(* ===== verification/Console.v ===== *)
(** * The console (kernel/console.c, the interrupt handler of kernel/uart.c,
    procdump of kernel/proc.c)

    A ring of [INPUT_BUF_SIZE] characters with three 32-bit indices: [cr], up
    to which processes have read, [cw], up to which lines are complete, and
    [ce], up to which the line being edited goes.  [consoleread] that has to
    sleep reports where its loop is, as in Pipe.v.  [console_devsw] is the
    entry of the device table File.v calls through. *)
From S2P Require Import Prelude Spinlock Bytes UserMem Cred Uart Printf File.

Definition BACKSPACE : Z := 0x100.
Definition C (x : Z) : Z := x - 64.
Definition INPUT_BUF_SIZE : Z := 128.
Definition CONSOLE : Z := 1.
Definition TCGETS : Z := 0x5401.
Definition TCSETS : Z := 0x5402.
Definition TCSETSW : Z := 0x5403.
Definition TCSETSF : Z := 0x5404.
Definition TCSBRK : Z := 0x5409.
Definition TCFLSH : Z := 0x540B.
Definition TIOCGPGRP : Z := 0x540F.
Definition TIOCSPGRP : Z := 0x5410.
Definition TIOCGWINSZ : Z := 0x5413.
Definition TIOCSWINSZ : Z := 0x5414.

(** [struct termios] and [struct winsize] as they lie in memory. *)
Definition sizeof_termios : Z := 60.
Definition c_cc (i : Z) : Z := 17 + i.
Definition default_termios : bytes :=
  let m := wr32 0 (Z.lor 0x100 (Z.lor 0x400 (Z.lor 0x800 0x2000))) (wr32 4 (Z.lor 1 4) (mset 0 0 sizeof_termios (fun _ => 0))) in
  let m := wr32 8 (Z.lor 0x80 (Z.lor 0x30 0x1002)) m in
  let m := wr32 12 (Z.lor 1 (Z.lor 2 (Z.lor 0x8000 (Z.lor 8 (Z.lor 0x10 (Z.lor 0x200 0x800)))))) m in
  let cc i v m := wrle 1 (c_cc i) v m in
  cc 14 0x17 (cc 2 0x7f (cc 3 0x15 (cc 10 0x1a (cc 4 4 (cc 1 28 (cc 0 3 (cc 6 1 (cc 5 0 m)))))))).
Definition wins : list Z := [24; 0; 80; 0; 0; 0; 0; 0].

(** What [procdump] prints for a state, by its number: "unused", "used",
    "sleep ", "runble", "run   ", "zombie", and "???" for another. *)
Definition states : list (list Z) :=
  [ [117; 110; 117; 115; 101; 100]; [117; 115; 101; 100]; [115; 108; 101; 101; 112; 32];
    [114; 117; 110; 98; 108; 101]; [114; 117; 110; 32; 32; 32]; [122; 111; 109; 98; 105; 101] ].
Definition state_name (st : Z) : list Z :=
  if (0 <=? st) && (st <? Z.of_nat (length states)) then default [] (states !! Z.to_nat st) else [63; 63; 63].

(** What [consoleread] did: it returned, or it sleeps with [n] bytes to go. *)
Inductive cresult := CRet (r : Z) | CSlept (dst n : Z).

Section Console.
Context {W : Type} `{!uart_dev W} {E : Type} `{!ttyenv E} {U : Type} `{!usermem U} (spins : nat).

Record tty := Tty { t_ust : ust W E; cbuf : list Z; cr : Z; cw : Z; ce : Z; termios : bytes; t_pgid : Z; t_kmem : bytes }.
Definition set_ust v (t : tty) := Tty v (cbuf t) (cr t) (cw t) (ce t) (termios t) (t_pgid t) (t_kmem t).
Definition set_cons b r w e (t : tty) := Tty (t_ust t) b r w e (termios t) (t_pgid t) (t_kmem t).
Definition set_termios v (t : tty) := Tty (t_ust t) (cbuf t) (cr t) (cw t) (ce t) v (t_pgid t) (t_kmem t).
Definition set_pgid v (t : tty) := Tty (t_ust t) (cbuf t) (cr t) (cw t) (ce t) (termios t) v (t_kmem t).
Definition set_t_kmem v (t : tty) := Tty (t_ust t) (cbuf t) (cr t) (cw t) (ce t) (termios t) (t_pgid t) v.
Definition on_tty {A} (m : M tty A) : M (tty * U) A := zoom Datatypes.fst (fun t s => (t, s.2)) m.
Definition on_ust {A} (m : M (ust W E) A) : M tty A := zoom t_ust set_ust m.
Definition cons_acquire : M tty unit := on_ust (uart_cpu (acquire cons_lock)).
Definition cons_release : M tty unit := on_ust (uart_cpu (release cons_lock)).

Definition line_putc (c : Z) : M (ust W E) unit :=
  if c =? BACKSPACE then uartputc_sync spins 8;; uartputc_sync spins 32;; uartputc_sync spins 8
  else if c =? 10 then uartputc_sync spins 13;; uartputc_sync spins c
  else uartputc_sync spins c.
Definition consputc (c : Z) : M tty unit := on_ust (line_putc c).

(** [procdump] of proc.c: one line for each slot in use.  The formats are a
    newline and "%d %s %s". *)
Fixpoint procdump_loop (ps : list proc_row) : M (ust W E) unit :=
  match ps with
  | [] => mret tt
  | p :: ps =>
      (if row_state p =? 0 then mret tt
       else
         printf line_putc [37; 100; 32; 37; 115; 32; 37; 115] [Num (row_pid p); Str (state_name (row_state p)); Str (row_name p)];;
         printf line_putc [10] [];; mret tt);;
      procdump_loop ps
  end.
Definition procdump : M (ust W E) unit :=
  printf line_putc [10] [];;
  ps ← gets (fun u => tty_procs (uenv u));
  procdump_loop ps.

Definition set_default_termios : M tty unit := modify (set_termios default_termios).

Definition tty_copyin (user_src : bool) (src len : Z) : M (tty * U) (Z * list Z) :=
  if user_src then u ← gets Datatypes.snd; mret (copyin src len u)
  else t ← gets Datatypes.fst; mret (0, to_list (t_kmem t) src len).
Definition tty_copyout (user_dst : bool) (dst : Z) (src : list Z) : M (tty * U) Z :=
  if user_dst then
    u ← gets Datatypes.snd;
    let r := copyout dst src u in
    modify (fun s => (s.1, r.2));; mret r.1
  else on_tty (modify (fun t => set_t_kmem (mmove dst 0 (Z.of_nat (length src)) (of_list src) (t_kmem t)) t));; mret 0.

Fixpoint consolewrite_loop (fuel : nat) (user_src : bool) (src n i : Z) : M (tty * U) Z :=
  match fuel with
  | O => nofuel
  | S fuel =>
      if i <? n then
        r ← tty_copyin user_src (u64 (src + i)) 1;
        if r.1 =? -1 then mret i
        else
          c ← deref (head r.2);
          on_tty (on_ust (uartputc c));;
          consolewrite_loop fuel user_src src n (i + 1)
      else mret i
  end.
Definition consolewrite (user_src : bool) (src n : Z) : M (tty * U) Z := consolewrite_loop (S (Z.to_nat n)) user_src src n 0.

(** The loop of [consoleread], with the lock held. *)
Fixpoint consoleread_loop (fuel : nat) (user_dst : bool) (target dst n : Z) : M (tty * U) cresult :=
  match fuel with
  | O => nofuel
  | S fuel =>
      let done n := on_tty cons_release;; mret (CRet (s32 (target - n))) in
      if 0 <? n then
        t ← gets Datatypes.fst;
        if cr t =? cw t then
          if tty_killed (uenv (t_ust t)) then on_tty cons_release;; mret (CRet (-1))
          else on_tty cons_release;; mret (CSlept dst n)
        else
          c ← deref (cbuf t !! Z.to_nat (cr t mod INPUT_BUF_SIZE));
          on_tty (modify (fun t => set_cons (cbuf t) (u32 (cr t + 1)) (cw t) (ce t) t));;
          if c =? C 68 then
            (if u32 n <? target then on_tty (modify (fun t => set_cons (cbuf t) (u32 (cr t - 1)) (cw t) (ce t) t)) else mret tt);;
            done n
          else
            r ← tty_copyout user_dst dst [c];
            if r =? -1 then done n
            else if c =? 10 then done (n - 1)
            else consoleread_loop fuel user_dst target (u64 (dst + 1)) (n - 1)
      else done n
  end.
(** From its start, or from the [sleep] it left with [n] bytes to go. *)
Definition consoleread_from (user_dst : bool) (target dst n : Z) : M (tty * U) cresult :=
  on_tty cons_acquire;; consoleread_loop (S (Z.to_nat n)) user_dst target dst n.
Definition consoleread (user_dst : bool) (dst n : Z) : M (tty * U) cresult := consoleread_from user_dst (u32 n) dst n.

Definition consoleioctl (req argp : Z) : M (tty * U) Z :=
  let out bs := r ← tty_copyout true argp bs; mret (if r <? 0 then - EINVAL else 0) in
  t ← gets Datatypes.fst;
  if req =? TCGETS then out (to_list (termios t) 0 sizeof_termios)
  else if (req =? TCSETS) || (req =? TCSETSW) || (req =? TCSETSF) then
    r ← tty_copyin true argp sizeof_termios;
    on_tty (modify (fun t => set_termios (mmove 0 0 (Z.of_nat (length r.2)) (of_list r.2) (termios t)) t));;
    mret (if r.1 <? 0 then - EINVAL else 0)
  else if (req =? TCSBRK) || (req =? TCFLSH) then mret 0
  else if req =? TIOCGWINSZ then out wins
  else if req =? TIOCSWINSZ then mret 0
  else if req =? TIOCSPGRP then on_tty (modify (set_pgid (s32 argp)));; mret 0
  else if req =? TIOCGPGRP then out (to_list (wr32 0 (u32 (t_pgid t)) (fun _ => 0)) 0 4)
  else mret (- EINVAL).

(** [^U]: the line being edited goes, character by character. *)
Fixpoint kill_line (fuel : nat) : M tty unit :=
  match fuel with
  | O => nofuel
  | S fuel =>
      t ← get;
      if ce t =? cw t then mret tt
      else
        c ← deref (cbuf t !! Z.to_nat (u32 (ce t - 1) mod INPUT_BUF_SIZE));
        if c =? 10 then mret tt
        else
          modify (set_cons (cbuf t) (cr t) (cw t) (u32 (ce t - 1)));;
          consputc BACKSPACE;;
          kill_line fuel
  end.

Definition consoleintr (c : Z) : M tty unit :=
  cons_acquire;;
  (if c =? C 80 then on_ust procdump
   else if c =? C 85 then t ← get; kill_line (S (Z.to_nat (u32 (ce t - cw t))))
   else if (c =? C 72) || (c =? 0x7f) then
     t ← get;
     if ce t =? cw t then mret tt
     else modify (set_cons (cbuf t) (cr t) (cw t) (u32 (ce t - 1)));; consputc BACKSPACE
   else
     t ← get;
     if negb (c =? 0) && (u32 (ce t - cr t) <? INPUT_BUF_SIZE) then
       let c := if c =? 13 then 10 else c in
       consputc c;;
       t ← get;
       let e := u32 (ce t + 1) in
       modify (set_cons (<[Z.to_nat (ce t mod INPUT_BUF_SIZE) := u8 c]> (cbuf t)) (cr t) (cw t) e);;
       if (c =? 10) || (c =? C 68) || (u32 (e - cr t) =? INPUT_BUF_SIZE) then
         modify (fun t => set_cons (cbuf t) (cr t) e (ce t) t);;
         on_ust (uart_env (tty_wakeup ChCons))
       else mret tt
     else mret tt);;
  cons_release.

(** The characters of one interrupt: at most [n]. *)
Fixpoint uart_drain (n : nat) : M tty unit :=
  match n with
  | O => nofuel
  | S n => c ← on_ust uartgetc; if c =? -1 then mret tt else consoleintr c;; uart_drain n
  end.
Definition uartintr (n : nat) : M tty unit :=
  isr ← on_ust (uart_reg (ReadReg ISR));
  (if Z.land isr 7 =? 4 then uart_drain n else mret tt);;
  on_ust (
    (if Z.land isr 7 =? 7 then uart_reg (ReadReg USR);; mret tt else mret tt);;
    uart_cpu (acquire uart_tx_lock);;
    uartstart;;
    uart_cpu (release uart_tx_lock)).

Definition consoleinit : M tty unit :=
  on_ust (uart_cpu (initlock cons_lock));;
  on_ust uartinit;;
  set_default_termios.

Definition read_result (r : cresult) : M (tty * U) Z := match r with CRet r => mret r | CSlept _ _ => blocked end.
End Console.
Arguments tty W E : clear implicits.
Arguments Tty {W E}.

(** [devsw\[CONSOLE\]]. *)
#[export] Instance console_devsw {W} `{!uart_dev W} {E} `{!ttyenv E} {U} `{!usermem U} : devsw U (tty W E) := {|
  dev_read major := if major =? CONSOLE then Some (fun addr n => consoleread true addr n ≫= read_result) else None;
  dev_write major := if major =? CONSOLE then Some (fun addr n => consolewrite true addr n) else None;
  dev_ioctl major := if major =? CONSOLE then Some consoleioctl else None
|}.
(** [alloc_cow_page] leaves a writable page alone. *)
Lemma alloc_cow_plain s v : uspace s R T root -> plain s v -> 
  alloc_cow_page root (v / PGSIZE * PGSIZE) s = Done 1 s /\ walkaddr root (v / PGSIZE * PGSIZE) s = Done (PTE2PA (lf T (pmem s) v)) s.
Proof.
  intros HU (Hv & Hm & Hw). destruct (page_split v) as [Ev Hvr]. set (va0 := v / PGSIZE * PGSIZE).
  assert (Hva0 : 0 <= va0) by (unfold va0, PGSIZE in *; lia).
  assert (Ep : va0 / PGSIZE = v / PGSIZE) by (by apply page_of).
  assert (El : lf T (pmem s) va0 = lf T (pmem s) v) by (by apply lf_same_page; lia).
  pose proof (proj1 (page_lt_max v) (proj2 Hv)) as Hmax. fold va0 in Hmax.
  split; [|pose proof (walkaddr_page s R T root v HU ltac:(lia)) as E; rewrite (proj2 (Z.ltb_lt v MAXVA)), Hm in E by lia; exact E].
  pose proof (vi_tree _ _ _ _ (us_inv _ _ _ _ HU)) as Htree.
  unfold alloc_cow_page. rewrite (proj2 (Z.leb_gt MAXVA va0)) by lia.
  rewrite (bind_Done _ _ _ _ _ (walk_find s _ T root va0 Htree eq_refl (conj Hva0 Hmax))).
  assert (Hs : T !! (0, pfx 0 va0) <> None). { intros Hn. rewrite <- El in Hm. unfold lf in Hm. rewrite Hn in Hm. discriminate. }
  rewrite (slot_pos _ _ _ _ Htree) by lia. rewrite bool_decide_eq_false_2 by done.
  rewrite (bind_Done _ _ _ _ _ (slot_entry s T va0 Hs)), El. cbn [orb].
  unfold umapped in Hm. apply andb_prop in Hm as [-> ->]. cbn [negb orb]. by rewrite Hw, andb_false_r.
Qed.

Lemma user_write_written s v off m src : uspace s R T root -> plain s v -> v mod PGSIZE = off -> 0 < m <= PGSIZE - off ->
  let s' := Vst (vpg s) (mmove (PTE2PA (lf T (pmem s) v) + off) 0 m (of_list src) (pmem s)) in
  written v (v + m) s s' /\ forall u, v <= u < v + m -> uread s' T u = Some (of_list src (u - v)).
Proof.
  intros HU Hp Ho Hm s'. destruct Hp as (Hv & Hmap & Hw). destruct (user_write s R T root v off m src HU Hv Hmap Ho Hm) as (HU' & Hlf & Hrd & _).
  split; [split; [exact HU'|exact Hlf| |]|].
  - intros u Hu Hout. rewrite Hrd by done. by rewrite decide_False.
  - intros x Hx. apply mmove_out. specialize (Hx v ltac:(by split)). unfold in_page in Hx. pose proof (Z.mod_pos_bound v PGSIZE ltac:(done)). lia.
  - intros u Hu. rewrite Hrd by lia. by rewrite decide_True.
Qed.

Lemma copyout_loop_plain : forall n src va s, uspace s R T root ->
  va mod PGSIZE + Z.of_nat (length src) <= (Z.of_nat n - 1) * PGSIZE -> (1 <= n)%nat -> 0 <= va < 2 ^ 64 ->
  (forall v, va <= v < va + Z.of_nat (length src) -> plain s v) ->
  exists s', copyout_loop n root va src s = Done 0 s' /\ written va (va + Z.of_nat (length src)) s s' /\ user_at s' va src.
Proof.
  induction n as [|n IH]; intros src va s HU Hfuel Hn Hva Hpl; [lia|]. set (len := Z.of_nat (length src)) in *.
  destruct (decide (src = [])) as [->|Hne].
  { exists s. split; [done|]. split; [by apply written_refl|]. intros i Hi. cbn in Hi. lia. }
  rewrite copyout_loop_S by done. destruct (page_split va) as [Eva Hvr]. fold len.
  assert (Hlen0 : 0 < len) by (unfold len; destruct src; [done|cbn [length]; lia]).
  set (m := Z.min (PGSIZE - va mod PGSIZE) len). assert (Hm : 0 < m <= PGSIZE - va mod PGSIZE /\ m <= len) by lia. destruct Hm as [Hm Hml].
  pose proof (Hpl va ltac:(lia)) as Hp. destruct (alloc_cow_plain s va HU Hp) as [E1 E2].
  rewrite !bind_assoc, (bind_Done _ _ _ _ _ E1). cbn [Z.ltb Z.compare].
  rewrite !bind_assoc, (bind_Done _ _ _ _ _ E2).
  destruct Hp as (HvM & Hmap & _). destruct (uspace_page s R T root va HU HvM Hmap) as (_ & Hp0 & _). rewrite (proj2 (Z.eqb_neq _ 0)) by lia.
  rewrite !bind_assoc, bind_modify, bind_ret. cbv beta iota.
  destruct (user_write_written s va (va mod PGSIZE) m src HU (Hpl va ltac:(lia)) eq_refl Hm) as [HW Hrd]; cbv zeta in *.
  set (s1 := Vst (vpg s) _) in *.
  assert (HM : MAXVA + 4096 < 2 ^ 64) by (vm_compute; reflexivity).
  rewrite wrap_small by (unfold PGSIZE in *; lia). set (va1 := va / PGSIZE * PGSIZE + PGSIZE).
  assert (Hl1 : Z.of_nat (length (drop (Z.to_nat m) src)) = len - m) by (rewrite length_drop; lia).
  assert (Hal : va1 mod PGSIZE = 0). { unfold va1. replace (va / PGSIZE * PGSIZE + PGSIZE) with ((va / PGSIZE + 1) * PGSIZE) by lia. by apply Z.mod_mul. }
  assert (Hva1 : m < len -> va1 = va + m) by lia.
  destruct (IH (drop (Z.to_nat m) src) va1 s1 (w_space _ _ _ _ HW)) as (s2 & E3 & HW2 & Hat).
  { rewrite Hal, Hl1. unfold PGSIZE in *. lia. } { unfold PGSIZE in *. lia. } { unfold PGSIZE in *. lia. }
  { intros v Hv. rewrite Hl1 in Hv. apply (plain_lf s s1 v (w_lf _ _ _ _ HW)), Hpl. specialize (Hva1 ltac:(lia)). lia. }
  rewrite Hl1 in HW2. exists s2. split; [exact E3|].
  destruct (Z.lt_ge_cases m len) as [Hlt|Hge].
  - specialize (Hva1 Hlt). rewrite Hva1 in *. split; [eapply written_trans; [exact HW|exact HW2|lia..]|].
    intros i Hi. fold len in Hi. destruct (Z.lt_ge_cases i m) as [Him|Him].
    + rewrite (w_out _ _ _ _ HW2) by lia. rewrite Hrd by lia. do 2 f_equal. lia.
    + specialize (Hat (i - m) ltac:(lia)). replace (va + i) with (va + m + (i - m)) by lia. rewrite Hat, of_list_drop by lia. do 2 f_equal. lia.
  - replace (len - m) with 0 in HW2 by lia. assert (m = len) as Eml by lia.
    assert (HW3 : written va va s1 s2). { split; [apply HW2|apply HW2| |apply HW2]. intros v Hv _. apply (w_out _ _ _ _ HW2); [done|lia]. }
    split; [eapply written_trans; [exact HW|exact HW3|lia..]|].
    intros i Hi. fold len in Hi. rewrite (w_out _ _ _ _ HW3) by lia. rewrite Hrd by lia. do 2 f_equal. lia.
Qed.

Lemma copyout_plain src va s : uspace s R T root -> 0 <= va < 2 ^ 64 ->
  (forall v, va <= v < va + Z.of_nat (length src) -> plain s v) ->
  exists s', copyout root va src s = Done 0 s' /\ written va (va + Z.of_nat (length src)) s s' /\ user_at s' va src.
Proof.
  intros HU Hva Hpl. destruct (copy_fuel_enough va (Z.of_nat (length src)) ltac:(lia)). by apply copyout_loop_plain.
Qed.

(** ** Pushing *)

(** The pages from [lo] to [hi] are the process's own. *)
Definition stack_ok s (lo hi : Z) : Prop :=
  uspace s R T root /\ 0 <= lo /\ hi <= MAXVA /\ forall v, lo <= v < hi -> plain s v.

Lemma stack_ok_written s s' lo hi a b : written a b s s' -> stack_ok s lo hi -> stack_ok s' lo hi.
Proof.
  intros HW (_ & H1 & H2 & H3). split; [apply HW|]. split; [done|]. split; [done|]. intros v Hv.
  by apply (plain_lf s s' v (w_lf _ _ _ _ HW)), H3.
Qed.
(** ** What serving an interrupt is *)

Definition with_sie (x : Z) s : tst :=
  let c := tcsr s in Tst (Csrs (sstatus c) (sepc c) (stval c) (scause c) (stvec c) (satp c) x (time c)) (tfr s) (tos s).
(** A device: its interrupt is claimed, the UART's goes to its handler, and
    what was claimed is completed. *)
Definition device_served s s' : Prop := exists irq s1 s2,
  t_plic_claim s = Done irq s1 /\
  (if irq =? UART0_IRQ then t_uartintr s1 = Done tt s2 else s2 = s1) /\
  (if irq =? 0 then s' = s2 else t_plic_complete irq s2 = Done tt s').
(** The timer: with its interrupt masked the clock handler runs and the next
    interrupt is set one interval from the time then. *)
Definition timer_served s s' : Prop := exists s1 s2,
  t_clockintr (with_sie (Z.land (sie (tcsr s)) (u64 (Z.lnot (Z.shiftl 1 5)))) s) = Done tt s1 /\
  t_set_timer (u64 (time (tcsr s1) + INTERVAL)) s1 = Done tt s2 /\
  s' = with_sie (Z.lor (sie (tcsr s2)) (Z.shiftl 1 5)) s2.
(** After the timer a process that was running gives up the CPU. *)
Definition served s s' : Prop :=
  if Z.land (scause (tcsr s)) 0xff =? 9 then device_served s s'
  else exists s1, timer_served s s1 /\ (if t_running (tos s1) then t_yield s1 = Done tt s' else s' = s1).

══════════════════════════════

Gather each line of the listing containing the word "land" and show it.

• **Your response**
  (if Z.land isr 7 =? 4 then uart_drain n else mret tt);;
    (if Z.land isr 7 =? 7 then uart_reg (ReadReg USR);; mret tt else mret tt);;
  t_clockintr (with_sie (Z.land (sie (tcsr s)) (u64 (Z.lnot (Z.shiftl 1 5)))) s) = Done tt s1 /\
  if Z.land (scause (tcsr s)) 0xff =? 9 then device_served s s'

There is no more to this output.